Mental intelligence is what most people equate with intelligence. It is head knowledge. It is very important, but without the other three intelligences, it is lacking.

Some people excel at learning physically. They have to do, not hear or read. This is what we call physical intelligence.

Spiritual intelligence is not just something you get in church, but rather it is the intelligence you gain when you are inspired by something. For instance, there is a spirit that is created when you watch special olympic athletes compete and push their bodies to the limit. That inspires something inside you.

Emotional intelligence is the maturity to keep a cool head and master your emotions to respond the right way in all situations, including very difficult ones.

If you want to be rich and be prepared for bad times, the most important intelligence you can develop is emotional intelligence.

At Rich Dad, we firmly believe that financial intelligence is 90% emotional and 10% technical information about finance and money. The reason for this is that most people struggle financially because of fear. They are afraid to take the leap to a new business idea. They are afraid that they will lose money in an investment. They are afraid of what they don’t know about money. They are afraid that they won’t survive bad times.

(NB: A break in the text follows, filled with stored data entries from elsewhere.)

(* ===== verification/Events.v ===== *)
(** * The effects of a request handler and of the health checks

    Everything a handler does besides computing: calls over the network, reads
    of files, the critical sections on state that handlers share.  Each effect is
    atomic; handlers interleave between effects.  The data of [health.rs] is here
    because the handlers read it. *)
From S2P Require Import Prelude RustStd Http LoadBalancing Effects.

(** ** [health.rs]: data *)
Inductive Healthiness : Type :=
| Healthy
| Slow (response_time : Z)
| Unresponsive (status_code : option Z).

#[export] Instance Healthiness_eq_dec : EqDecision Healthiness.
Proof. solve_decision. Defined.

Record HealthConfig := {
  slow_threshold : Z;
  timeout : Z;
  health_path : string;
}.

(** ** The LDAP client ([ldap3]) *)
Inductive LdapScope : Type := OneLevel | Subtree.

(** Result code and the distinguished names of the entries found. *)
Record LdapSearchResult := { search_rc : Z; search_entries : list string }.

(** [LdapResult::success]: result code 0. *)
Definition ldap_success (rc : Z) : bool := bool_decide (rc = 0%Z).

(** A location of shared state: the [Arc] of a pool, the [Mutex] of a limiter. *)
Abbreviation loc := nat (only parsing).

(** ** Effects, with the type of the answer *)
Inductive effect `{Http} : Type -> Type :=
(** [client.request(request)] on the pool's client; [Err] is a [hyper::Error] *)
| ClientRequest (request : Request) : effect (result Response unit)
(** [gethostname().into_string()] *)
| GetHostname : effect (option string)
(** [RateLimiter::register_request], under the limiter's mutex *)
| RegisterRequest (limiter : loc) (limit window_sec : Z) (client : SocketAddr) : effect bool
(** [fs::read_to_string(location.join(status).with_extension(html))] *)
| ReadToString (path : string) : effect (option string)
(** [LdapConnAsync::new], [Ldap::search], [Ldap::simple_bind]; the answer of a
    bind is its result code, [Err] is an [LdapError] *)
| LdapConnect (address : string) : effect (result unit string)
| LdapSearch (base : string) (scope : LdapScope) (filter : string) (attrs : list string) :
    effect (result LdapSearchResult string)
| LdapSimpleBind (dn password : string) : effect (result Z string)
(** [healthiness.load()], [healthiness.store()] of an address of a pool *)
| LoadHealth (pool : loc) (address : nat) : effect Healthiness
| StoreHealth (pool : loc) (address : nat) (h : Healthiness) : effect unit
(** [pool.strategy.select_backend] *)
| SelectBackend (pool : loc) (request : Request) (ctx : LbContext) : effect (outcome RequestForwarder)
(** [client.get(uri)] of a health check with its time-out, answered with the
    status, and [before_request.elapsed()] in milliseconds *)
| HealthGet (uri : Uri) (timeout : Z) : effect (result Z unit)
| ElapsedMillis : effect (result Z unit).

Abbreviation handler := (prog effect).

Section Trace.
Context `{HT : Http}.

(** The requests a trace sends to backends on behalf of clients. *)
Definition backend_call (o : obs effect) : option Request :=
  match o with
  | Obs e _ => match e with ClientRequest request => Some request | _ => None end
  end.

Definition backend_calls (tr : list (obs effect)) : list Request := omap backend_call tr.

Lemma backend_calls_app tr1 tr2 : backend_calls (tr1 ++ tr2) = backend_calls tr1 ++ backend_calls tr2.
Proof. apply omap_app. Qed.

(** A handler that sends at most [n] requests to backends, whatever the
    environment answers. *)
Definition calls_at_most {A} (n : nat) (p : handler A) : Prop :=
  forall tr o, runs p tr o -> length (backend_calls tr) <= n.

Lemma calls_at_most_bind {A C} n m (p : handler A) (f : A -> handler C) :
  calls_at_most n p -> (forall a, calls_at_most m (f a)) -> calls_at_most (n + m) (prog_bind p f).
Proof.
  intros Hp Hf tr o (tr1 & tr2 & o1 & -> & H1 & H2)%runs_bind.
  rewrite backend_calls_app, length_app. pose proof (Hp _ _ H1). destruct o1 as [a|].
  - pose proof (Hf a _ _ H2). lia.
  - destruct H2 as [-> _]. simpl. lia.
Qed.

Lemma calls_at_most_ret {A} (a : A) n : calls_at_most n (Ret a).
Proof. intros tr o [-> _]. simpl. lia. Qed.

Lemma calls_at_most_lift {A} (o : outcome A) n : calls_at_most n (lift o).
Proof. intros tr o' [-> _]%runs_lift. simpl. lia. Qed.

Lemma calls_at_most_perform {B} (e : effect B) :
  (forall b, backend_call (Obs e b) = None) -> calls_at_most 0 (perform e).
Proof. intros He tr o (b & -> & ->)%runs_perform. cbn -[backend_call]. by rewrite He. Qed.

Lemma calls_at_most_weaken {A} (p : handler A) n m : n <= m -> calls_at_most n p -> calls_at_most m p.
Proof. intros Hnm Hp tr o Hr. specialize (Hp tr o Hr). lia. Qed.

(** A handler whose requests to backends all satisfy [P]. *)
Definition sends_only {A} (P : Request -> Prop) (p : handler A) : Prop :=
  forall tr o, runs p tr o -> Forall P (backend_calls tr).

Lemma sends_only_bind {A C} P (p : handler A) (f : A -> handler C) :
  sends_only P p -> (forall a, sends_only P (f a)) -> sends_only P (prog_bind p f).
Proof.
  intros Hp Hf tr o (tr1 & tr2 & o1 & -> & H1 & H2)%runs_bind.
  rewrite backend_calls_app. apply Forall_app. split; [by eapply Hp|]. destruct o1 as [a|].
  - by eapply Hf.
  - destruct H2 as [-> _]. constructor.
Qed.

Lemma quiet_sends_only {A} P (p : handler A) : calls_at_most 0 p -> sends_only P p.
Proof.
  intros Hp tr o Hr. specialize (Hp tr o Hr). destruct (backend_calls tr); [constructor|simpl in Hp; lia].
Qed.

(** Some answer for every effect. *)
Definition effect_default {B} (e : effect B) : B :=
  match e in effect B return B with
  | ClientRequest _ => Err tt
  | GetHostname => None
  | RegisterRequest _ _ _ _ => true
  | ReadToString _ => None
  | LdapConnect _ => Ok tt
  | LdapSearch _ _ _ _ => Err ""
  | LdapSimpleBind _ _ => Err ""
  | LoadHealth _ _ => Healthy
  | StoreHealth _ _ _ => tt
  | SelectBackend _ _ _ => Panic
  | HealthGet _ _ => Err tt
  | ElapsedMillis => Err tt
  end.

(** The effects of a middleware chain: everything but the shared state of pools. *)
Definition chain_effect B (e : effect B) : Prop :=
  match e with
  | LoadHealth _ _ | StoreHealth _ _ _ | SelectBackend _ _ _ | HealthGet _ _ | ElapsedMillis => False
  | _ => True
  end.

End Trace.

#[export] Hint Resolve calls_at_most_ret calls_at_most_lift calls_at_most_perform : arlb.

If you want to build a financial house of bricks, you need emotional intelligence to overcome your fear. Only then can you thrive in times of change and trouble.

Again, money is knowledge

This goes back to the first new rule of money: money is knowledge.

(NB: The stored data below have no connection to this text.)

Lemma served_cons m ms request context tr response :
  served context (m :: ms) request tr response <->
  runs (modify_request m request context) tr (Returned (Err response)) \/
  exists tr1 request' tr2 response' tr3, tr = tr1 ++ tr2 ++ tr3 /\
    runs (modify_request m request context) tr1 (Returned (Ok request')) /\
    served context ms request' tr2 response' /\
    runs (modify_response m response' context) tr3 (Returned response).
Proof.
  split.
  - destruct 1 as [? ? ? ? ? ? Hp Hb Hr|ms1 m' ms2 ? ? ? ? ? ? Hms Hp He Hr].
    + inversion Hp; subst. inversion Hr; subst. right. do 5 eexists. split_and!; [|done| |done].
      2: by econstructor. by rewrite !app_assoc.
    + destruct ms1 as [|m1 ms1]; simplify_eq/=; inversion Hp; subst; inversion Hr; subst.
      * left. by rewrite app_nil_r.
      * right. do 5 eexists. split_and!; [|done| |done]. 2: by eapply served_early. by rewrite !app_assoc.
  - intros [H|(tr1 & request' & tr2 & response' & tr3 & -> & H1 & H2 & H3)].
    + rewrite <-(app_nil_r tr). apply (served_early _ _ _ [] m ms [] request tr response [] response); by try constructor.
    + destruct H2 as [? ? ? ? ? ? Hp Hb Hr|ms1 m' ms2 ? ? ? ? ? ? -> Hp He Hr].
      * rewrite <-!app_assoc, app_assoc. eapply served_backend; [|done|]; by econstructor.
      * rewrite <-!app_assoc, app_assoc. eapply (served_early _ _ _ (m :: ms1)); [done| |done|]; by econstructor.
Qed.

(** C3: A chain of default-implementation middlewares answers exactly as
    documented: either every [modify_request] passes the request on, in the order
    of the chain, the last request is sent to the backend, and the response goes
    through every [modify_response] in reverse order; or some middleware answers
    early, the later middlewares and the backend see nothing, and the early response
    goes through the [modify_response] of the earlier middlewares only, in reverse
    order.  The effects happen in that order. *)
Theorem chain_onion ms request context tr response :
  runs (chain_forward_request (chain_of ms) request context) tr (Returned response) <->
  served context ms request tr response.
Proof.
  revert request tr response. induction ms as [|m ms IH]; intros request tr response.
  - simpl. split.
    + intros Hr. rewrite <-(app_nil_r tr). apply (served_backend _ _ _ [] request tr response []); by try constructor.
    + destruct 1 as [? ? ? ? ? ? Hp Hb Hr|ms1 ? ? ? ? ? ? ? ? Hms]; [|by destruct ms1].
      inversion Hp; subst. inversion Hr; subst. by rewrite app_nil_r.
  - rewrite served_cons. cbn [chain_of foldr chain_forward_request]. rewrite boxed_runs.
    by setoid_rewrite IH.
Qed.

End Middleware.

(** ** Witnesses *)
#[local] Existing Instance http_model.

Definition sample_mw_context : MwContext :=
  {| mw_client_scheme := HTTPS; mw_client_address := sample_client;
     mw_backend_uri := mk_uri (Some "http") (Some "127.0.0.1:8084") (Some "/") |}.

Definition spoofed_request : Request := sample_request "GET" (Some "/") [("x-real-ip", "10.0.0.1")].

Lemma backend_request_headers_witness :
  exists r, runs (backend_request spoofed_request sample_mw_context) [Obs GetHostname (Some "lb")] (Returned r) /\
    headers_get_all (req_headers r) "x-real-ip" = ["10.0.0.1"; "127.0.0.1"] /\
    headers_get (req_headers r) "x-real-ip" = Some "10.0.0.1".
Proof.
  eexists. split; [exists (Some "lb"), []; by repeat split|].
  destruct (backend_request_headers (H := http_model_laws) spoofed_request sample_mw_context
    [Obs GetHostname (Some "lb")] (Returned (mk_request http_model "GET" (mw_backend_uri sample_mw_context) 11%Z
      [("x-real-ip", "10.0.0.1"); ("x-forwarded-for", "127.0.0.1"); ("x-real-ip", "127.0.0.1");
       ("x-forwarded-port", "443"); ("x-forwarded-proto", "https"); ("x-forwarded-server", "lb")] "")))
    as (hostname & Htr & [(h & _ & _ & Hp)|(r & [= <-] & _ & _ & _ & _ & Hall & Hfirst)]).
  - exists (Some "lb"), []. by repeat split.
  - done.
  - split; [reflexivity|]. apply (Hfirst "x-real-ip" "10.0.0.1"). reflexivity.
Defined.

By knowing how money works and that it’s always flowing to new places, you can continually educate yourself about what is happening in the markets.

For instance, when the Fed began lowering interest rates, Robert knew that it would put pressure on the dollar, making it worth less and less. So he and Kim moved into commodities like gold, oil, and cryptocurrencies, which usually gain in value when the dollar’s purchasing power is less. They were then able to sell those investments at a high profit and move that money into multifamily properties as interest rates were at record lows and when property values were low. Today, those investments are paying off.

All of this was because they invested for years in their financial education, knew the new rules of money, and were prepared for the bad times to know only good times.

You can do the same. It starts with financial education and continues with putting what you learn into practice. The old rules of money, like saving and getting a solid job, will never hold up during the bad times. Today, it’s time to start building your financial house of bricks so you too can know only good times.